▸ **SUPPLIED MATERIAL**:
(** C2. Recovery is correct and can itself crash: when the disk stands for
    the file system h, initlog() on a freshly started system brings every
    block of h home and empties the log; and after every prefix of its own
    writes the disk still stands for h, so that any number of crashes during
    recovery loses nothing. *)
Theorem recovery_correct lg s h (Hok : c_ok s) (Hclean : c_dirty s = ∅) (Hfree : c_hold s = ∅)
    (Hsize : 1 < d_size (c_disk s) < 2 ^ 31)
    (Hgeom : geom (mount lg (dec_superblock (d_img (c_disk s) 1))) (c_disk s))
    (Hdur : durable (mount lg (dec_superblock (d_img (c_disk s) 1))) (c_disk s) (d_img (c_disk s)) h) :
  let lg0 := mount lg (dec_superblock (d_img (c_disk s) 1)) in
  exists lg' s' ws, initlog ROOTDEV (mk_ls lg s) = Ret tt (mk_ls lg' s') /\
    log_inv lg' s' [] /\ c_hold s' = ∅ /\
    d_writes (c_disk s') = d_writes (c_disk s) ++ ws /\
    (forall m, ~ in_area lg0 m -> c_content s' m = h m /\ d_img (c_disk s') m = h m) /\
    forall k, durable lg0 (c_disk s) (apply_writes (take k ws) (d_img (c_disk s))) h.
Proof.
  intros lg0. destruct (recovery_run lg s h Hok Hclean Hfree Hsize Hgeom Hdur) as (blk & s' & ws & E & Hinv & Hh & Hdisk & Hrest).
  exists (with_head lg0 0 blk), s', ws. split_and!; try assumption; [rewrite Hdisk; apply disk_writes_writes | apply Hrest..].
Qed.

(** ** log_write() *)

Lemma index_of_in b l : b ∈ l -> l !! index_of b l = Some b.
Proof.
  induction l as [|x l IH]; intros Hb; [apply elem_of_nil in Hb; destruct Hb|]. cbn.
  destruct (Z.eqb_spec x b) as [->|Hne]; [reflexivity|]. apply IH.
  apply elem_of_cons in Hb as [?|?]; [congruence | assumption].
Qed.
Lemma index_of_notin b l : b ∉ l -> index_of b l = length l.
Proof.
  induction l as [|x l IH]; intros Hb; [reflexivity|]. cbn.
  destruct (Z.eqb_spec x b) as [->|Hne]; [destruct Hb; left|]. f_equal. apply IH.
  intros Hin. apply Hb. right. exact Hin.
Qed.

Lemma take_entries lg l : (forall i b, l !! i = Some b -> lg_block lg !! i = Some b) ->
  take (length l) (lg_block lg) = l.
Proof.
  intros Hb. apply list_eq. intros i. destruct (decide (i < length l)%nat) as [Hi|Hi].
  - rewrite lookup_take_lt by exact Hi. destruct (lookup_lt_is_Some_2 l i Hi) as [b E].
    rewrite E. apply Hb. exact E.
  - rewrite lookup_take_ge by lia. symmetry. apply lookup_ge_None. lia.
Qed.

Lemma set_lh_block_at lg i v : (i < length (lg_block lg))%nat ->
  set_lh_block (Z.of_nat i) v lg = Ret tt (lg <| lg_block ::= <[i := v]> |>).
Proof.
  intros Hi. destruct (lookup_lt_is_Some_2 _ _ Hi) as [x Hx].
  unfold set_lh_block, zoom, elt, modify, set_field. rewrite Nat2Z.id, Hx. reflexivity.
Qed.

(** The log after log_write() of block [b]. *)
Definition appended lg (l : list Z) (b : Z) : log :=
  if decide (b ∈ l) then lg
  else with_head lg (Z.of_nat (length l) + 1) (<[length l := b]> (lg_block lg)).

Lemma log_write_eq lg s l i b : log_inv lg s l -> lg_lock lg = None -> 1 <= lg_outstanding lg ->
  Z.of_nat (length l) < lg_size lg - 1 -> c_hold s !! i = Some b ->
  exists s', log_write i (mk_ls lg s) = Ret tt (mk_ls (appended lg l b) s') /\
    sees s' (c_content s) (c_dirty s ∪ {[b]}) (c_hold s) (c_disk s).
Proof.
  intros Hinv Hlk Hout Hlen Hi. destruct Hinv as [Hg Hsz Hn Hb Hl Hnd Hok Hd Hx].
  pose proof Hg as (_ & _ & Hsize & _ & Hblk). unfold LOGSIZE in Hsize.
  pose proof (sees_self s Hok) as Hs. destruct (sees_pin s _ _ _ _ i b Hs Hi) as (s1 & E1 & S1).
  destruct lg as [lk st size out com dv n blk].
  cbn [lg_lock lg_n lg_block lg_size lg_outstanding lg_start] in *. subst lk.
  exists s1. split; [|exact S1]. unfold log_write. step by (apply in_log_ret; reflexivity).
  cbn [lg_n lg_size lg_outstanding id].
  step by (apply panic_if_false; unfold LOGSIZE; apply orb_false_iff; split; lia).
  step by (apply panic_if_false; lia).
  step by (apply in_log_ret; reflexivity).
  step by (apply in_cache_ret; eapply sees_blockno; [exact Hs | exact Hi]).
  step by (apply in_log_ret; reflexivity). cbn [lg_n lg_block id set_field].
  pose proof (take_entries (mk_log None st size out com dv n blk) l Hb) as Ht. cbn [lg_block] in Ht.
  rewrite Hn, Nat2Z.id, Ht.
  unfold appended. destruct (decide (b ∈ l)) as [Hin|Hin].
  - pose proof (index_of_in b l Hin) as Hidx. pose proof (lookup_lt_Some _ _ _ Hidx) as Hlt.
    step by (apply in_log_ret, set_lh_block_at; cbn; lia).
    rewrite (proj2 (Z.eqb_neq (Z.of_nat (index_of b l)) (Z.of_nat (length l)))) by lia.
    step by reflexivity. step by (apply in_cache_ret; exact E1). apply in_log_ret.
    unfold zoom, set_field. cbn. rewrite release_mine, list_insert_id by (apply Hb; exact Hidx).
    reflexivity.
  - rewrite (index_of_notin b l Hin). step by (apply in_log_ret, set_lh_block_at; cbn; lia).
    rewrite Z.eqb_refl. step by (apply in_log_ret; reflexivity).
    step by (apply in_cache_ret; exact E1). apply in_log_ret.
    unfold zoom, set_field, with_head. cbn. rewrite release_mine. cbn.
    rewrite Z.add_comm. reflexivity.
Qed.

Lemma appended_inv lg s s' l b : log_inv lg s l -> home lg (c_disk s) b ->
  Z.of_nat (length l) < lg_size lg - 1 ->
  sees s' (c_content s) (c_dirty s ∪ {[b]}) (c_hold s) (c_disk s) ->
  log_inv (appended lg l b) s' (if decide (b ∈ l) then l else l ++ [b]).
Proof.
  intros [Hg Hsz Hn Hb [Hl1 Hl2] Hnd Hok Hd Hx] Hh Hlen (Hok' & _ & Hd' & _ & Hk').
  unfold appended. pose proof Hg as (_ & _ & Hsize & _ & Hblk). unfold LOGSIZE in Hsize.
  destruct (decide (b ∈ l)) as [Hin|Hin]; constructor; rewrite ?Hk'; auto.
  - split; assumption.
  - rewrite Hd', Hd. apply (elem_of_list_to_set (C := gset Z)) in Hin. set_solver.
  - apply geom_head; [exact Hg | rewrite length_insert; exact Hblk].
  - rewrite length_app. cbn. lia.
  - intros i c Hi. cbn. apply lookup_app_Some in Hi as [Hi|[Hi1 Hi2]].
    + rewrite list_lookup_insert_ne; [apply Hb; exact Hi|].
      intros <-. apply lookup_lt_Some in Hi. lia.
    + apply list_lookup_singleton_Some in Hi2 as [Hi2 <-].
      replace i with (length l) by lia. apply list_lookup_insert_eq. lia.
  - split; [rewrite length_app; cbn; lia|]. apply Forall_app. split; [exact Hl2|].
    constructor; [exact Hh | constructor].
  - apply NoDup_app. split; [exact Hnd|]. split; [set_solver | apply NoDup_singleton].
  - rewrite Hd', Hd, list_to_set_app_L. cbn. set_solver.
Qed.

(** log_write() records a modified buffer in the open transaction: the
    block is pinned and listed exactly once (a second write of it is
    absorbed), the contents of all blocks stay as they are, and the call
    panics instead when the log is full or no operation is running. *)
Theorem log_write_spec lg s l i b (Hinv : log_inv lg s l) (Hlk : lg_lock lg = None)
    (Hi : c_hold s !! i = Some b) (Hh : home lg (c_disk s) b) :
  if decide (lg_size lg - 1 <= Z.of_nat (length l)) then
    log_write i (mk_ls lg s) = Stop (Panicked "too big a transaction") (mk_ls lg s)
  else if decide (lg_outstanding lg < 1) then
    log_write i (mk_ls lg s) = Stop (Panicked "log_write outside of trans") (mk_ls lg s)
  else
    exists lg' s', log_write i (mk_ls lg s) = Ret tt (mk_ls lg' s') /\
      log_inv lg' s' (if decide (b ∈ l) then l else l ++ [b]) /\
      lg_lock lg' = None /\ lg_outstanding lg' = lg_outstanding lg /\
      c_hold s' = c_hold s /\ c_disk s' = c_disk s /\ forall m, c_content s' m = c_content s m.
Proof.
  pose proof (inv_n lg s l Hinv) as Hn.
  destruct (decide _) as [Hfull|Hroom]; [|destruct (decide _) as [Hout|Hout]].
  - unfold log_write. step by (apply in_log_ret; reflexivity). cbn [id]. rewrite Hn.
    rewrite (proj2 (Z.leb_le (lg_size lg - 1) _)) by exact Hfull. rewrite orb_true_r.
    destruct lg. reflexivity.
  - unfold log_write. step by (apply in_log_ret; reflexivity). cbn [id].
    pose proof (inv_geom lg s l Hinv) as (_ & _ & Hsize & _). unfold LOGSIZE in Hsize.
    step by (apply panic_if_false; unfold LOGSIZE; apply orb_false_iff; split; lia).
    rewrite (proj2 (Z.ltb_lt _ _) Hout). destruct lg. reflexivity.
  - destruct (log_write_eq lg s l i b Hinv Hlk ltac:(lia) ltac:(lia) Hi) as (s' & E & Hs').
    exists (appended lg l b), s'. split; [exact E|].
    split; [apply (appended_inv lg s s' l b Hinv Hh ltac:(lia) Hs')|].
    destruct Hs' as (_ & Hc & _ & Hhold & Hdisk).
    split; [unfold appended; destruct (decide _); exact Hlk|].
    split; [unfold appended; destruct (decide _); reflexivity|]. auto.
Qed.

Lemma in_log_inv {A} (m : M log A) lg s (a : A) L :
  in_log m (mk_ls lg s) = Ret a L -> exists lg', m lg = Ret a lg' /\ L = mk_ls lg' s.
Proof.
  unfold in_log, zoom, set_field. cbn. destruct (m lg) as [x lg'|w lg']; [|discriminate].
  intros [= <- <-]. eauto.
Qed.
Lemma in_cache_inv {A} (m : M S A) lg s (a : A) L :
  in_cache m (mk_ls lg s) = Ret a L -> exists s', m s = Ret a s' /\ L = mk_ls lg s'.
Proof.
  unfold in_cache, zoom, set_field. cbn. destruct (m s) as [x s'|w s']; [|discriminate].
  intros [= <- <-]. eauto.
Qed.

(** The log counters of two states, up to an entry added. *)
Definition grows lg lg' (k : Z) : Prop :=
  lg_lock lg' = lg_lock lg /\ lg_size lg' = lg_size lg /\ lg_outstanding lg' = lg_outstanding lg /\
  lg_committing lg' = lg_committing lg /\ lg_n lg' = lg_n lg + k.

Lemma set_lh_block_inv lg i v u lg' : set_lh_block i v lg = Ret u lg' -> grows lg lg' 0.
Proof.
  unfold set_lh_block, zoom, elt, modify, set_field, grows. cbn.
  destruct (lg_block lg !! Z.to_nat i); [|discriminate]. intros [= _ <-]. cbn. repeat split; lia.
Qed.

Lemma log_write_inv lg s h lg' s' : lg_lock lg = None ->
  log_write h (mk_ls lg s) = Ret tt (mk_ls lg' s') -> exists k, (k = 0 \/ k = 1) /\ grows lg lg' k.
Proof.
  intros Hlk E. unfold log_write in E.
  apply bind_inv in E as (l0 & L0 & E0 & E). apply in_log_inv in E0 as (? & [= <- <-] & ->).
  apply bind_inv in E as ([] & L1 & E1 & E). apply panic_if_inv in E1 as [_ ->].
  apply bind_inv in E as ([] & L2 & E2 & E). apply panic_if_inv in E2 as [_ ->].
  apply bind_inv in E as ([] & L3 & E3 & E). apply in_log_inv in E3 as (lg1 & E3 & ->).
  unfold zoom in E3. rewrite Hlk in E3. injection E3 as <-.
  apply bind_inv in E as (b & L4 & E4 & E). apply in_cache_inv in E4 as (s1 & _ & ->).
  apply bind_inv in E as (l1 & L5 & E5 & E). apply in_log_inv in E5 as (? & [= <- <-] & ->).
  cbv zeta in E. set (i := index_of b _) in E.
  apply bind_inv in E as ([] & L6 & E6 & E). apply in_log_inv in E6 as (lg2 & E6 & ->).
  apply set_lh_block_inv in E6.
  apply bind_inv in E as ([] & L7 & E7 & E).
  assert (exists lg3 k, L7 = mk_ls lg3 s1 /\ (k = 0 \/ k = 1) /\ grows lg2 lg3 k) as (lg3 & k & -> & Hk & G).
  { destruct (_ =? _).
    - apply in_log_inv in E7 as (lg3 & [= <-] & ->). eexists _, 1. split; [reflexivity|].
      split; [auto|]. unfold grows, set_field. cbn. repeat split; lia.
    - injection E7 as <-. exists lg2, 0. split; [reflexivity|]. split; [auto|].
      unfold grows. repeat split; lia. }
  apply bind_inv in E as ([] & L8 & E8 & E). apply in_cache_inv in E8 as (s2 & _ & ->).
  apply in_log_inv in E as (lg4 & E & [= -> ->]). exists k. split; [exact Hk|].
  unfold zoom, release in E. destruct (decide _); [|discriminate]. injection E as <-.
  unfold grows, set_field in *. cbn in *. intuition (congruence || lia).
Qed.

(** ** Reservations

    The system as the log sees it: the log and, for every operation that
    runs, how many entries it has added.  An operation adds at most
    MAXOPBLOCKS; the cache below is whatever it is. *)
Inductive lstep : log * list Z -> log * list Z -> Prop :=
| lstep_begin lg lg' us : begin_op [] lg = Ret tt lg' -> lstep (lg, us) (lg', 0 :: us)
| lstep_write lg lg' us i u h s s' : us !! i = Some u -> u < MAXOPBLOCKS ->
    log_write h (mk_ls lg s) = Ret tt (mk_ls lg' s') ->
    lstep (lg, us) (lg', <[i := u + (lg_n lg' - lg_n lg)]> us)
| lstep_end lg lg' us i last : (i < length us)%nat -> end_op_start lg = Ret last lg' ->
    lstep (lg, us) (lg', delete i us)
| lstep_commit lg us : lg_committing lg <> 0 -> lstep (lg, us) (lg <| lg_n := 0 |>, us)
| lstep_finish lg lg' us : lg_committing lg <> 0 -> end_op_finish lg = Ret tt lg' ->
    lstep (lg, us) (lg', us).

▸ **TASK ITEM**: In the listing above, find the line holding "absorbed), the contents" and the line holding "if decide (lg_size", then output those two lines and every line between them exactly.

▸ **RESULT**:
    absorbed), the contents of all blocks stay as they are, and the call
    panics instead when the log is full or no operation is running. *)
Theorem log_write_spec lg s l i b (Hinv : log_inv lg s l) (Hlk : lg_lock lg = None)
    (Hi : c_hold s !! i = Some b) (Hh : home lg (c_disk s) b) :
  if decide (lg_size lg - 1 <= Z.of_nat (length l)) then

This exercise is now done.